Using data from the Survey of Income and Program Participation (SIPP) covering 1990-2011, we document that a surprisingly large number of workers return to their previous employer after a jobless spell and experience more favorable labor market outcomes than job switchers. Over 40% of all workers separating into unemployment regain employment at their previous employer; over a fifth of them are permanently separated workers who did not have any expectation of recall, unlike those on temporary layoff. Recalls are associated with much shorter unemployment duration and better wage changes. Negative duration dependence of unemployment nearly disappears once recalls are excluded. We also find that the probability of finding a new job is more procyclical and volatile than the probability of a recall.

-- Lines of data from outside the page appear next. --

(** [isinstance(status, int)]: a bool is one. *)
Definition int_of_attr (v : pyval) : option Z := match v with VInt z => Some z | VBool b => Some (if b then 1 else 0) | _ => None end.
Definition first_some {A} (xs : list (option A)) : option A := head (omap Datatypes.id xs).
Definition harness_status_code (e : ApiError) : option Z :=
  first_some (int_of_attr <$> [status_attr e; response_status e; http_status e; code_attr e]).
(** Where [str.splitlines] ends a line. *)
Definition line_break (c : N) : bool := bool_decide (c ∈ [10; 11; 12; 13; 28; 29; 30; 133; 8232; 8233]%N).
Fixpoint first_line (s : Text) : Text := match s with c :: r => if line_break c then [] else c :: first_line r | [] => [] end.
Definition rstrip_text (s : Text) : Text := reverse (lstrip_text (reverse s)).
(** [s.rfind(" ")] *)
Definition rfind_space (s : Text) : option nat := last (filter (λ i, s !! i = Some 32%N) (List.seq 0 (length s))).
Definition ellipsis : N := 8230.
Definition trim_detail (text : Text) : Text :=
  let line := strip_text (first_line text) in
  if (length line <=? MAX_DETAIL_CHARS)%nat then line
  else
    let cutoff := match rfind_space (take MAX_DETAIL_CHARS line) with
                  | Some i => if (i <? MAX_DETAIL_CHARS / 2)%nat then MAX_DETAIL_CHARS else i
                  | None => MAX_DETAIL_CHARS
                  end in
    rstrip_text (take cutoff line) ++ [ellipsis].
Definition is_timeout (e : ApiError) : bool := timeout_error e || bool_decide (type_name e ∈ TIMEOUT_EXC_NAMES).
Definition starts_with_any (names : list string) (s : string) : bool := existsb (startswith s) names.
Definition pick_category (e : ApiError) (status : option Z) : string :=
  let msg := lower (message e) in
  let name := type_name e in
  let named := λ names, bool_decide (name ∈ names) in
  if has_status status [401; 403] then "auth_failed"
  else if has_status status [429] then if holds (u "long context") msg && holds (u "extra usage") msg then "context_overflow" else "rate_limit"
  else if has_status status [413] then "context_overflow"
  else if in_range status 500 600 then "provider_error"
  else if named ["AuthenticationError"; "PermissionDeniedError"] then "auth_failed"
  else if named ["RateLimitError"] then "rate_limit"
  else if named ["APITimeoutError"] then "timeout"
  else if any_in CONTEXT_PHRASES msg then "context_overflow"
  else if value_error e && any_in INVALID_RESPONSE_PHRASES msg then "invalid_response"
  else if is_timeout e then "timeout"
  else if named NETWORK_EXC_NAMES then "network"
  else if starts_with_any ["httpx"; "aiohttp"] (module_name e) then "network"
  else if connection_error e then "network"
  else if starts_with_any ["sqlalchemy"; "asyncpg"; "psycopg"] (module_name e) then "database_error"
  else if starts_with_any ["botocore"; "aiobotocore"; "boto3"; "aioboto3"] (module_name e) then "storage_error"
  else if named ["ClientError"; "EndpointConnectionError"; "NoCredentialsError"] then "storage_error"
  else if str_contains "Policy" name && (str_contains "Denied" name || str_contains "Deny" name) then "governance_denied"
  else if named ["PolicyDeniedError"; "GovernanceError"] then "governance_denied"
  else if named ["ToolExecutionError"; "SagaCompensationError"] then "tool_error"
  else if named ["APIError"; "APIStatusError"; "BadRequestError"] then "provider_error"
  else "unknown".
Definition should_use_api_classifier (e : ApiError) (status : option Z) : bool :=
  match status with Some _ => true | None => false end || (match body_attr e with VNone => false | _ => true end)
  || bool_decide (type_name e ∈ API_EXCEPTION_NAMES) || starts_with_any ["openai"; "anthropic"] (module_name e).
Definition api_projection_retryable (c : ClassifiedError) (category : string) : bool :=
  if bool_decide (category ∈ NON_RETRYABLE) then false else retryable c.
(** [_CATEGORY_TITLES[category]], which raises for a name that is no category. *)
Definition title_of (category : string) : option string := (λ kv, kv.2.2) <$> list_find (λ kv, kv.1 = category) CATEGORY_TITLES.
Section told.
Variable show : pyval → Text.
Variable loads : string → option pyval.
Definition classify_harness_error (e : ApiError) : option ErrorInfo :=
  let status := harness_status_code e in
  let msg := match message e with [] => u (type_name e) | m => m end in
  if plain_exception e && should_use_api_classifier e status then
    let classified := classify_api_error show loads e "" 0 200000 0 in
    let c := category_of_reason (reason classified) in
    t ← title_of c; Some (mk_info c t (trim_detail msg) (api_projection_retryable classified c))
  else
    let c := pick_category e status in
    t ← title_of c; Some (mk_info c t (trim_detail msg) (negb (bool_decide (c ∈ NON_RETRYABLE)))).
End told.

(** ** What they say *)

Lemma pick_category_known e status : title_of (pick_category e status) ≠ None.
Proof. unfold pick_category. repeat case_match; by vm_compute. Qed.
Lemma category_of_reason_known r : title_of (category_of_reason r) ≠ None.
Proof. by destruct r; vm_compute. Qed.

Lemma first_line_breaks s : Forall (λ c, line_break c = false) (first_line s).
Proof. induction s as [|c s IH]; cbn; [done|]. destruct (line_break c) eqn:Hc; by constructor. Qed.
Lemma lstrip_Forall P s : Forall P s → Forall P (lstrip_text s).
Proof. induction s as [|c s IH]; [done|]. intros [Hc Hs]%Forall_cons_1. cbn. destruct (is_space_point c); [by apply IH|by constructor]. Qed.
Lemma lstrip_short s : (length (lstrip_text s) ≤ length s)%nat.
Proof. induction s as [|c s IH]; [done|]. cbn. destruct (is_space_point c); cbn; lia. Qed.
Lemma rstrip_Forall P s : Forall P s → Forall P (rstrip_text s).
Proof. intros Hs. by apply Forall_reverse, lstrip_Forall, Forall_reverse. Qed.
Lemma rstrip_short s : (length (rstrip_text s) ≤ length s)%nat.
Proof. unfold rstrip_text. rewrite length_reverse. etrans; [apply lstrip_short|by rewrite length_reverse]. Qed.
Lemma rfind_space_lt s i : rfind_space s = Some i → (i < length s)%nat.
Proof.
  unfold rfind_space. intros Hi%last_Some_elem_of. apply list_elem_of_filter in Hi as [_ Hi%list_elem_of_In]. apply in_seq in Hi. lia.
Qed.
(** One line, of 500 letters and an ellipsis at most. *)
Lemma trim_detail_bound text : (length (trim_detail text) ≤ 501)%nat ∧ Forall (λ c, line_break c = false) (trim_detail text).
Proof.
  assert (Forall (λ c, line_break c = false) (strip_text (first_line text))) as Hl by apply (rstrip_Forall _ _ (lstrip_Forall _ _ (first_line_breaks text))).
  unfold trim_detail. destruct (Nat.leb_spec (length (strip_text (first_line text))) MAX_DETAIL_CHARS) as [Hle|Hgt].
  - unfold MAX_DETAIL_CHARS in Hle. split; [lia|done].
  - set (cutoff := match rfind_space _ with Some i => _ | None => _ end).
    assert (cutoff ≤ MAX_DETAIL_CHARS)%nat as Hc.
    { subst cutoff. case_match eqn:Hr; [|done]. apply rfind_space_lt in Hr. rewrite length_take in Hr. case_match; lia. }
    clearbody cutoff. split.
    + rewrite length_app. pose proof (rstrip_short (take cutoff (strip_text (first_line text)))) as Hs. rewrite length_take in Hs. cbn. unfold MAX_DETAIL_CHARS in *. lia.
    + apply Forall_app. split; [by apply rstrip_Forall, Forall_take|]. by constructor.
Qed.

(** What the handler of a failed call may rely on of a classification. *)
Record coherent (c : ClassifiedError) : Prop := {
  compresses : should_compress c = true ↔ reason c ∈ [context_overflow; payload_too_large; long_context_tier];
  hopeless : retryable c = false ↔ reason c ∈ [auth; billing; model_not_found; format_error];
  hopeless_elsewhere : retryable c = false → should_fallback c = true;
  rotates : should_rotate_credential c = true → should_fallback c = true
}.
Definition coherentb (c : ClassifiedError) : bool :=
  Bool.eqb (should_compress c) (bool_decide (reason c ∈ [context_overflow; payload_too_large; long_context_tier])) &&
  Bool.eqb (retryable c) (bool_decide (reason c ∉ [auth; billing; model_not_found; format_error])) &&
  (should_fallback c || retryable c) && (should_fallback c || negb (should_rotate_credential c)).
Lemma coherentb_spec c : coherentb c = true → coherent c.
Proof.
  unfold coherentb. rewrite !andb_true_iff. intros [[[H1%Bool.eqb_prop H2%Bool.eqb_prop] H3] H4].
  split; rewrite ?H1, ?H2; [by rewrite bool_decide_eq_true|rewrite bool_decide_eq_false; by destruct (decide (reason c ∈ [auth; billing; model_not_found; format_error])); naive_solver|..].
  - intros Hr. by rewrite H2, Hr, orb_false_r in H3.
  - intros Hr. by rewrite Hr, orb_false_r in H4.
Qed.
Lemma classify_coherent show loads e provider approx_tokens context_length num_messages :
  coherent (classify_api_error show loads e provider approx_tokens context_length num_messages).
Proof.
  apply coherentb_spec. unfold classify_api_error. cbv zeta beta.
  repeat match goal with |- context [if ?b then _ else _] => destruct b end; reflexivity.
Qed.

(** C33. What classify_harness_error makes of any exception: there is a
    category, which has a fixed title; the detail is one line, of 501 letters
    at most; and a retry is offered for no category that a retry cannot mend.
    *)
Theorem error_told show loads e :
  ∃ info, classify_harness_error show loads e = Some info ∧
    title_of (category info) = Some (title info) ∧
    (length (detail info) ≤ 501)%nat ∧ Forall (λ c, line_break c = false) (detail info) ∧
    (info_retryable info = true → category info ∉ NON_RETRYABLE).
Proof.
  assert (∀ (c : string) msg again, title_of c ≠ None → (again = true → c ∉ NON_RETRYABLE) →
    ∃ info, (t ← title_of c; Some (mk_info c t (trim_detail msg) again)) = Some info ∧ title_of (category info) = Some (title info) ∧
      (length (detail info) ≤ 501)%nat ∧ Forall (λ c, line_break c = false) (detail info) ∧ (info_retryable info = true → category info ∉ NON_RETRYABLE)) as Hone.
  { intros c msg again Hc Hagain. destruct (title_of c) as [t|] eqn:Ht; [|done]. destruct (trim_detail_bound msg). by exists (mk_info c t (trim_detail msg) again). }
  unfold classify_harness_error. cbv zeta. case_match.
  - apply Hone; [apply category_of_reason_known|]. unfold api_projection_retryable. by case_bool_decide.
  - apply Hone; [apply pick_category_known|]. by case_bool_decide.
Qed.
(** A long line is cut at its cap and given an ellipsis: one letter more than the
    cap of 500 that the code's documents give. *)
Lemma detail_passes_cap : length (trim_detail (replicate 600 97%N)) = 501%nat.
Proof. by vm_compute. Qed.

Incorporating this fact into an empirical matching function significantly alters its estimated elasticity and the time-series behavior of matching efficiency, especially during the Great Recession. We develop a canonical search-and-matching model with a recall option where new matches are mediated by a matching function, while recalls are free and triggered both by aggregate and job-specific shocks. The recall option is lost when the unemployed worker accepts a new job. A quantitative version of the model captures well our cross-sectional and cyclical facts through selection of recalled matches.

Suggested Citation

  • Shigeru Fujita & Giuseppe Moscarini, 2013. "Recall and Unemployment," NBER Working Papers 19640, National Bureau of Economic Research, Inc.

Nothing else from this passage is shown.